- Your assignment
Collect each line of the records containing the string "RETURNING".

[Saved data entries]
[Start of section]

(* ===== verification/Queries.v ===== *)
(** * The SQL queries ([server/internal/store/queries/core.sql],
    [generated/core.sql.go])

    One definition per generated query function, under its Go name, with the
    parameters in the order of the generated parameter struct.  Each is one [sql]
    statement: an INSERT checks the CHECKs, then the primary key, then the UNIQUE
    columns, then the foreign keys, the way SQLite reports them; an UPDATE or a
    SELECT by [:one] without a row is [ErrNoRows]; a DELETE cascades where the
    schema says so ([PRAGMA foreign_keys] is on, [store.New]).  A row that is read
    back into a Go struct with an [int32] column fails in [Scan] when the number
    does not fit, after the statement took effect.

    [Store.Transaction] and the helpers shared by the queries come first. *)

From S2P Require Import Prelude Engine Proto Schema.

Open Scope Z_scope.

Abbreviation Queries := (M Database).

(** [Store.Transaction]. *)
Definition Transaction {A} (run : Queries A) : Queries A :=
  transaction (ErrWrap "begin transaction") run.

(** ** Shared statement forms *)

Section forms.
Context {R : Type}.
Variable get : Database -> gmap string R.
Variable set : gmap string R -> Database -> Database.

(** [SELECT * FROM t WHERE id = ?], [:one]. *)
Definition get_row (id : string) : Queries R :=
  query (fun d => match get d !! id with Some r => Ok r | None => Err ErrNoRows end).

(** [SELECT * FROM t WHERE p], [:one] on a UNIQUE column. *)
Definition find_row (p : R -> bool) : Queries R :=
  query (fun d => match select_where p (get d) with r :: _ => Ok r | [] => Err ErrNoRows end).

(** [INSERT INTO t ... RETURNING *]: [id] is the primary key, [dup] the
    UNIQUE columns. *)
Definition insert_row (id : string) (dup : R -> bool) (row : time -> R) : Queries R :=
  sql (fun t d =>
    match get d !! id with
    | Some _ => Err ErrConstraintPrimaryKey
    | None =>
        if exists_row dup (get d) then Err ErrConstraintUnique
        else Ok (row t, set (<[id := row t]> (get d)) d)
    end).

(** [UPDATE t SET ... WHERE id = ? AND p RETURNING *], [:one]; [clash r r']
    says that the new [r'] violates a UNIQUE column against another row [r]. *)
Definition update_row (id : string) (p : R -> bool) (clash : R -> R -> bool)
    (f : time -> R -> R) : Queries R :=
  sql (fun t d =>
    match get d !! id with
    | None => Err ErrNoRows
    | Some r =>
        if negb (p r) then Err ErrNoRows
        else if exists_row (fun r' => clash r' (f t r)) (delete id (get d))
        then Err ErrConstraintUnique
        else Ok (f t r, set (<[id := f t r]> (get d)) d)
    end).

(** The same statement as [:exec] or [:execrows]: the number of rows updated. *)
Definition update_rows (id : string) (p : R -> bool) (f : time -> R -> R) : Queries Z :=
  sql (fun t d =>
    match get d !! id with
    | None => Ok (0, d)
    | Some r => if p r then Ok (1, set (<[id := f t r]> (get d)) d) else Ok (0, d)
    end).

(** [DELETE FROM t WHERE id = ?], [:execrows], with the schema's cascades. *)
Definition delete_row (id : string) (cascade : Database -> Database) : Queries Z :=
  sql (fun _ d =>
    match get d !! id with
    | None => Ok (0, d)
    | Some _ => Ok (1, cascade (set (delete id (get d)) d))
    end).

(** [SELECT * FROM t WHERE id > ? ORDER BY id LIMIT ?]. *)
Definition list_page (key : R -> string) (after : string) (limit : Z) : Queries (list R) :=
  query (fun d =>
    Ok (limit_rows limit (order_by (by_key key)
      (select_where (fun r => str_lt after (key r)) (get d))))).

Definition count_all : Queries Z := query (fun d => Ok (count_rows (fun _ => true) (get d))).
End forms.

Definition always {R} (_ : R) : bool := true.
Definition no_clash {R} (_ _ : R) : bool := false.

(** [rows.Scan] into the [int32] fields of the generated structs. *)
Definition scan_user (u : User) : Queries User :=
  if in_int32 (User_SessionVersion u) then mret u else fail ErrScan.

Definition scan_token (tok : RegistrationToken) : Queries RegistrationToken :=
  if in_int32 (RegistrationToken_MaxUses tok) && in_int32 (RegistrationToken_CurrentUses tok)
  then mret tok else fail ErrScan.

(** ** Identity providers *)

Definition CountIdentityProviders : Queries Z := count_all identity_providers.

Definition CreateIdentityProvider (ID Name Slug : string) (Enabled : bool)
    (ClientID IssuerUrl : string) (ScopesJson : list string) : Queries IdentityProvider :=
  insert_row identity_providers set_identity_providers ID
    (fun r => bool_decide (IdentityProvider_Slug r = Slug))
    (fun t => {|
        IdentityProvider_ID := ID; IdentityProvider_Name := Name; IdentityProvider_Slug := Slug;
        IdentityProvider_Enabled := Enabled; IdentityProvider_ClientID := ClientID;
        IdentityProvider_IssuerUrl := IssuerUrl; IdentityProvider_ScopesJson := ScopesJson;
        IdentityProvider_CreatedAt := t; IdentityProvider_UpdatedAt := t |}).

Definition GetIdentityProvider (id : string) : Queries IdentityProvider :=
  get_row identity_providers id.

Definition GetIdentityProviderBySlug (slug : string) : Queries IdentityProvider :=
  find_row identity_providers (fun r => bool_decide (IdentityProvider_Slug r = slug)).

Definition ListIdentityProviders : Queries (list IdentityProvider) :=
  query (fun d => Ok (order_by (by_key2 IdentityProvider_Name IdentityProvider_ID)
    (select_where always (identity_providers d)))).

Definition ListEnabledIdentityProviders : Queries (list IdentityProvider) :=
  query (fun d => Ok (order_by (by_key2 IdentityProvider_Name IdentityProvider_ID)
    (select_where IdentityProvider_Enabled (identity_providers d)))).

Definition ConfigureIdentityProvider (ClientID IssuerUrl : string) (ScopesJson : list string)
    (ID : string) : Queries IdentityProvider :=
  update_row identity_providers set_identity_providers ID always no_clash
    (fun t r => {|
        IdentityProvider_ID := IdentityProvider_ID r;
        IdentityProvider_Name := IdentityProvider_Name r;
        IdentityProvider_Slug := IdentityProvider_Slug r;
        IdentityProvider_Enabled := IdentityProvider_Enabled r;
        IdentityProvider_ClientID := ClientID; IdentityProvider_IssuerUrl := IssuerUrl;
        IdentityProvider_ScopesJson := ScopesJson;
        IdentityProvider_CreatedAt := IdentityProvider_CreatedAt r;
        IdentityProvider_UpdatedAt := t |}).

Definition RenameIdentityProvider (Name ID : string) : Queries IdentityProvider :=
  update_row identity_providers set_identity_providers ID always no_clash
    (fun t r => {|
        IdentityProvider_ID := IdentityProvider_ID r; IdentityProvider_Name := Name;
        IdentityProvider_Slug := IdentityProvider_Slug r;
        IdentityProvider_Enabled := IdentityProvider_Enabled r;
        IdentityProvider_ClientID := IdentityProvider_ClientID r;
        IdentityProvider_IssuerUrl := IdentityProvider_IssuerUrl r;
        IdentityProvider_ScopesJson := IdentityProvider_ScopesJson r;
        IdentityProvider_CreatedAt := IdentityProvider_CreatedAt r;
        IdentityProvider_UpdatedAt := t |}).

Definition EnableIdentityProvider (id : string) : Queries IdentityProvider :=
  update_row identity_providers set_identity_providers id always no_clash
    (fun t r => {|
        IdentityProvider_ID := IdentityProvider_ID r;
        IdentityProvider_Name := IdentityProvider_Name r;
        IdentityProvider_Slug := IdentityProvider_Slug r; IdentityProvider_Enabled := true;
        IdentityProvider_ClientID := IdentityProvider_ClientID r;
        IdentityProvider_IssuerUrl := IdentityProvider_IssuerUrl r;
        IdentityProvider_ScopesJson := IdentityProvider_ScopesJson r;
        IdentityProvider_CreatedAt := IdentityProvider_CreatedAt r;
        IdentityProvider_UpdatedAt := t |}).

Definition DisableIdentityProvider (id : string) : Queries IdentityProvider :=
  update_row identity_providers set_identity_providers id always no_clash
    (fun t r => {|
        IdentityProvider_ID := IdentityProvider_ID r;
        IdentityProvider_Name := IdentityProvider_Name r;
        IdentityProvider_Slug := IdentityProvider_Slug r; IdentityProvider_Enabled := false;
        IdentityProvider_ClientID := IdentityProvider_ClientID r;
        IdentityProvider_IssuerUrl := IdentityProvider_IssuerUrl r;
        IdentityProvider_ScopesJson := IdentityProvider_ScopesJson r;
        IdentityProvider_CreatedAt := IdentityProvider_CreatedAt r;
        IdentityProvider_UpdatedAt := t |}).

Definition DeleteIdentityProvider (id : string) : Queries Z :=
  delete_row identity_providers set_identity_providers id (fun d =>
    set_identity_links (filter (fun x => x.1.1 <> id) (identity_links d)) d).

(** ** Users and identity links *)

Definition GetUser (id : string) : Queries User := u ← get_row users id; scan_user u.

Definition CreateUser (ID Email DisplayName : string) (LastLoginAt : time) : Queries User :=
  u ← insert_row users set_users ID (fun _ => false)
    (fun t => {|
        User_ID := ID; User_Email := Email; User_DisplayName := DisplayName;
        User_SessionVersion := 1; User_CreatedAt := t; User_UpdatedAt := t;
        User_LastLoginAt := LastLoginAt |});
  scan_user u.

[End of section]

- Response to the exercise
(** [INSERT INTO t ... RETURNING *]: [id] is the primary key, [dup] the
(** [UPDATE t SET ... WHERE id = ? AND p RETURNING *], [:one]; [clash r r']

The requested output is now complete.